Ngo Thi-Thuy Binh, Nguyen Van-Thuc, Fang Te-Hua
Department of Mechanical Engineering, National Kaohsiung University of Science and Technology, Kaohsiung, 807, Taiwan.
Faculty of Mechanical Engineering, Ho Chi Minh City University of Technology and Education, Ho Chi Minh City, Vietnam.
J Mol Model. 2025 Mar 24;31(4):125. doi: 10.1007/s00894-025-06349-0.

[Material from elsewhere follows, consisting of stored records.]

(** * nginx-proxy controller: configuration compiler and CRUD operations

    A shallow embedding of [src/server/controller/nginx-proxy.ts].

    - JavaScript values that the code inspects at run time ([typeof],
      truthiness, template literals) are modelled by [JsValue] and the
      [ToBoolean] class.
    - The pure builders ([genServiceLocation], [genRedirectHttpsLocation],
      [genNginxSSL], [genNginxUpstream], [genNginxConfig]) run in the error
      monad [Result]: a property access on [undefined] raises [TypeError].
    - The asynchronous operations ([apply], [getInfo], [create], [update],
      [remove]) are programs over the events of the two external
      collaborators, the TypeORM repository and fs-extra. *)

From Stdlib Require Import Ascii String ZArith QArith List Bool Lia.
From Stdlib Require Import Decimal DecimalString DecimalPos DecimalN DecimalZ.
From ExtLib Require Import Structures.Monad.
Import ListNotations.
Import MonadNotation.

Local Open Scope monad_scope.
Local Open Scope string_scope.
Local Open Scope Z_scope.

Set Implicit Arguments.

(* ===================================================================== *)
(** ** JavaScript values *)
(* ===================================================================== *)

(** A JavaScript number: every finite double is a rational, so [Finite]
    over-approximates them; [-0] and [0] are the same rational, as they are
    for [>]. *)
Inductive Number : Type :=
| NaN
| PosInfinity
| NegInfinity
| Finite (q : Q).

(** The values that reach the controller through untyped parameters and
    through the pass-through TLS fields. *)
#[warnings="-register-all"]
Inductive JsValue : Type :=
| JsUndefined
| JsNull
| JsBoolean (b : bool)
| JsNumber (n : Number)
| JsString (s : string)
| JsArray (l : list JsValue).

(** [typeof v]. *)
Definition typeof (v : JsValue) : string :=
  match v with
  | JsUndefined => "undefined"
  | JsNull => "object"
  | JsBoolean _ => "boolean"
  | JsNumber _ => "number"
  | JsString _ => "string"
  | JsArray _ => "object"
  end.

(** [a > b] on rationals. *)
Definition Qgtb (a b : Q) : bool := negb (Qle_bool a b).

(** [a > b] on numbers: any comparison with [NaN] is false. *)
Definition num_gt (a b : Number) : bool :=
  match a, b with
  | NaN, _ | _, NaN => false
  | PosInfinity, PosInfinity => false
  | PosInfinity, _ => true
  | NegInfinity, _ => false
  | Finite _, PosInfinity => false
  | Finite _, NegInfinity => true
  | Finite p, Finite q => Qgtb p q
  end.

(** JavaScript's ToBoolean, per static type. *)
Class ToBoolean (A : Type) : Type := truthy : A -> bool.

#[global] Instance ToBoolean_bool : ToBoolean bool := fun b => b.

#[global] Instance ToBoolean_string : ToBoolean string :=
  fun s => match s with EmptyString => false | String _ _ => true end.

#[global] Instance ToBoolean_number : ToBoolean Number :=
  fun n =>
    match n with
    | NaN => false
    | PosInfinity | NegInfinity => true
    | Finite q => negb (Qeq_bool q 0)
    end.

#[global] Instance ToBoolean_list {A : Type} : ToBoolean (list A) :=
  fun _ => true.

(** An absent property is [undefined], which is falsy. *)
#[global] Instance ToBoolean_option {A : Type} `{ToBoolean A}
  : ToBoolean (option A) :=
  fun o => match o with None => false | Some a => truthy a end.

#[global] Instance ToBoolean_JsValue : ToBoolean JsValue :=
  fun v =>
    match v with
    | JsUndefined | JsNull => false
    | JsBoolean b => b
    | JsNumber n => truthy n
    | JsString s => truthy s
    | JsArray _ => true
    end.

(* ===================================================================== *)
(** ** Entities *)
(* ===================================================================== *)

(** Modelled from the spec: the entity declarations ([../entity]) are not
    part of the sources.  Section 3 of the specification gives the fields;
    the machine collection keeps the name the controller uses
    ([mechines]).  A property that may be missing at run time is an
    [option]. *)
Record Mechine : Type := {
  host : string;
  disabled : option bool
}.

Record Application : Type := {
  key : string;
  mechines : option (list Mechine)
}.

Record Certificate : Type := {
  crt : string;
  crtKey : string
}.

This study utilizes molecular dynamics (MD) simulation to investigate polycrystalline dual-phase titanium (DP Ti) deformation behavior and phase transformation under tensile and compressive loading. The analysis focuses on the influence of hexagonal close-packed (HCP) phase fraction, strain rate, and temperature on the mechanical properties and microstructural evolution. The results indicate that increasing the HCP phase fraction enhances the elastic modulus (36.5%), yield strength, and strain hardening while maintaining acceptable ductility. The optimal mechanical performance is achieved at 75.4% HCP phase fraction. Strain rate has significantly influenced mechanical response, with higher rates promoting increased yield strength, elastic modulus, dislocation activity, and phase transformations to body-centered cubic (BCC) and amorphous phases. In contrast, raising the temperature from 300 to 900 K results in thermal softening, reduced strength, and diminished dislocation activity, alongside pronounced HCP-to-BCC phase transformation. Interphase boundaries are critical in shaping the deformation mechanisms, influencing dislocation evolution and strain hardening. During deformation, Shockley, Hirth, and other partial dislocations appear. These findings offer valuable insights into the deformation mechanisms and phase behavior of DP Ti, emphasizing its potential for applications requiring a balance between strength and ductility.
The simulations utilized the open-source software LAMMPS (Large-scale Atomic/Molecular Massively Parallel Simulator) for modeling atomic-scale interactions. Visualization of the evolving atomic structures was performed using OVITO (Open Visualization Tool). To analyze microstructural changes, the Dislocation Extraction Algorithm (DXA) and Common Neighbor Analysis (CNA) methods were employed.
本研究利用分子动力学(MD)模拟来研究多晶双相钛(DP Ti)在拉伸和压缩载荷下的变形行为及相变。分析聚焦于六方密排(HCP)相分数、应变速率和温度对力学性能及微观结构演变的影响。结果表明,增加HCP相分数可提高弹性模量(36.5%)、屈服强度和应变硬化,同时保持可接受的延展性。在HCP相分数为75.4%时可实现最佳力学性能。应变速率对力学响应有显著影响,较高的应变速率会促进屈服强度、弹性模量、位错活性增加,并促使向体心立方(BCC)相和非晶相转变。相比之下,将温度从300 K提高到900 K会导致热软化、强度降低和位错活性减弱,同时伴随明显的HCP向BCC相变。相间边界在塑造变形机制、影响位错演变和应变硬化方面至关重要。在变形过程中,出现了肖克利位错、赫思位错和其他部分位错。这些发现为DP Ti的变形机制和相行为提供了有价值的见解,强调了其在需要强度和延展性平衡的应用中的潜力。
模拟使用开源软件LAMMPS(大规模原子/分子大规模并行模拟器)对原子尺度的相互作用进行建模。使用OVITO(开放可视化工具)对不断演变的原子结构进行可视化。为了分析微观结构变化,采用了位错提取算法(DXA)和公共邻居分析(CNA)方法。